Payday lenders face federal restrictions
Proposal's goal is to protect borrowers from ‘debt traps'
The Consumer Financial Protection Bureau's proposed regulations, announced Thursday, seek to tackle a few common complaints about the payday lending industry.
The CFPB is proposing that lenders must conduct what's known as a “full-payment test.” Because most payday loans are required to be paid in full when they come due, usually two weeks to a month after the money is borrowed, the CFPB wants lenders to prove that borrowers are able to repay that money without having to renew the loan repeatedly.
Secondly, the CFPB would require that lenders give additional warnings before they attempt to debit a borrower's bank account, and also restrict the number of times they can attempt to debit the account. The aim is to lower the frequency of overdraft fees that are common with people who take out payday loans.
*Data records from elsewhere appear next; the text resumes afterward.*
Inductive SyncRun (s : State) : Run State Empty_set -> Prop :=
| sync_v4_failed e rm4 w1 :
    SyncRoutes (routeV4Manager (hub s)) (world s) = (Err e, (rm4, w1)) ->
    SyncRun s
      {| res := Return requeue (Some ("failed to sync ipv4 routes: " ++ e));
         post := synced RouteV4 rm4 w1 s;
         trace := [CallSyncRoutes RouteV4 (Err e)] |}
| sync_check_failed rm4 w1 e w2 :
    SyncRoutes (routeV4Manager (hub s)) (world s) = (Ok tt, (rm4, w1)) ->
    CheckIPv6GlobalDisabled w1 = (Err e, w2) ->
    SyncRun s
      {| res := Return requeue
                  (Some ("failed to check ipv6 global disabled: " ++ e));
         post := synced RouteV4 rm4 w2 s;
         trace := [CallSyncRoutes RouteV4 (Ok tt);
                   CallCheckIPv6GlobalDisabled (Err e)] |}
| sync_v6_skipped rm4 w1 w2 :
    SyncRoutes (routeV4Manager (hub s)) (world s) = (Ok tt, (rm4, w1)) ->
    CheckIPv6GlobalDisabled w1 = (Ok true, w2) ->
    SyncRun s
      {| res := Return {| Requeue := false |} None;
         post := synced RouteV4 rm4 (iptablesSyncTrigger w2) s;
         trace := [CallSyncRoutes RouteV4 (Ok tt);
                   CallCheckIPv6GlobalDisabled (Ok true);
                   CallIptablesSyncTrigger] |}
| sync_v6_failed rm4 w1 w2 e rm6 w3 :
    SyncRoutes (routeV4Manager (hub s)) (world s) = (Ok tt, (rm4, w1)) ->
    CheckIPv6GlobalDisabled w1 = (Ok false, w2) ->
    SyncRoutes (routeV6Manager (hub s)) w2 = (Err e, (rm6, w3)) ->
    SyncRun s
      {| res := Return requeue (Some ("failed to sync ipv6 routes: " ++ e));
         post := synced RouteV6 rm6 w3 (synced RouteV4 rm4 w2 s);
         trace := [CallSyncRoutes RouteV4 (Ok tt);
                   CallCheckIPv6GlobalDisabled (Ok false);
                   CallSyncRoutes RouteV6 (Err e)] |}
| sync_both rm4 w1 w2 rm6 w3 :
    SyncRoutes (routeV4Manager (hub s)) (world s) = (Ok tt, (rm4, w1)) ->
    CheckIPv6GlobalDisabled w1 = (Ok false, w2) ->
    SyncRoutes (routeV6Manager (hub s)) w2 = (Ok tt, (rm6, w3)) ->
    SyncRun s
      {| res := Return {| Requeue := false |} None;
         post := synced RouteV6 rm6 (iptablesSyncTrigger w3)
                        (synced RouteV4 rm4 w2 s);
         trace := [CallSyncRoutes RouteV4 (Ok tt);
                   CallCheckIPv6GlobalDisabled (Ok false);
                   CallSyncRoutes RouteV6 (Ok tt);
                   CallIptablesSyncTrigger] |}.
“Too many borrowers seeking a short-term cash fix are saddled with loans they cannot afford and sink into long-term debt,” CFPB Director Richard Cordray said in a statement.
Payday lending is often described as an exploitative, deceptive industry that ensnares desperate borrowers in debt traps that can last for months. Roughly half of all states ban payday lending outright or have caps on how much payday lenders can charge in interest. Google last month announced it would ban advertisements for payday loans, saying the industry creates “misleading or harmful products.”
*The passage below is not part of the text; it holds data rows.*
(** * Access-control gate of the DeepBug site ([src/firebase/security.ts])

    A shallow embedding of the login-attempt throttle, the credential
    validators, the two login procedures and the ownership check, with the
    Firebase SDK calls, the clock and the console treated as an explicit
    environment. *)

From Stdlib Require Import ZArith NArith Lia Bool.
From Stdlib Require Import Ascii String.
From stdpp Require Import gmap list.

Local Open Scope Z_scope.

(** ** JavaScript strings

    A JavaScript string is a sequence of UTF-16 code units; [length],
    [includes], concatenation and a regular expression without the [u] flag
    all work on code units. *)

Abbreviation jsstring := (list N).

(** A string literal of the source, all of whose characters are ASCII. *)
Definition js (s : string) : jsstring :=
  List.map N_of_ascii (list_ascii_of_string s).

(** [s.length] *)
Definition js_length (s : jsstring) : Z := Z.of_nat (length s).

Fixpoint starts_with (s sub : jsstring) : bool :=
  match sub, s with
  | [], _ => true
  | _ :: _, [] => false
  | c :: sub', d :: s' => (c =? d)%N && starts_with s' sub'
  end.

(** [s.includes(sub)] *)
Fixpoint includes (s sub : jsstring) : bool :=
  starts_with s sub ||
  match s with
  | [] => false
  | _ :: s' => includes s' sub
  end.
But the industry's products are widely used, as many Americans do not have enough savings to cover an emergency, as seen in a poll released last month by The Associated Press-NORC Center for Public Affairs Research. Roughly 12 million Americans take out a payday loan each year, according to The Pew Charitable Trusts, which has done extensive research on the industry. The average borrower takes out eight loans of $375 each per year, spending $520 on interest.
Payday lenders would have to give borrowers at least three days' notice before debiting their account. Also, if the payday lender attempts to collect the money for the loan twice unsuccessfully, the lender will have to get written authorization from the borrower to attempt to debit the account again.
In a study published last year, the CFPB found that payday borrowers were charged on average $185 in overdraft fees and bank penalties caused by payday lenders attempting to debit the borrower's account.
The CFPB is also proposing that auto titles no longer be used as collateral, which would effectively end the auto-title lending industry.
The CFPB found that annual percentage rates on payday loans can typically be 390 percent or higher, while rates on auto title loans are about 300 percent.
The proposed regulations are likely to face stiff opposition from the payday industry and auto-title lending industry as well as some members of Congress.
“The CFPB's proposed rule presents a staggering blow to consumers as it will cut off access to credit for millions of Americans who use small-dollar loans to manage a budget shortfall or unexpected expense,” said Dennis Shaul, CEO of the Community Financial Services Association of America, which is a trade group for the payday lending industry.
Consumer advocates had mixed reactions to the bureau's proposal, some saying the proposed restrictions do not go far enough. Nick Bourke, director of the small-dollar loans project at the Pew Charitable Trusts, said that the rule to document a borrower's ability to pay is good, but it does not address the high interest rates these products often charge.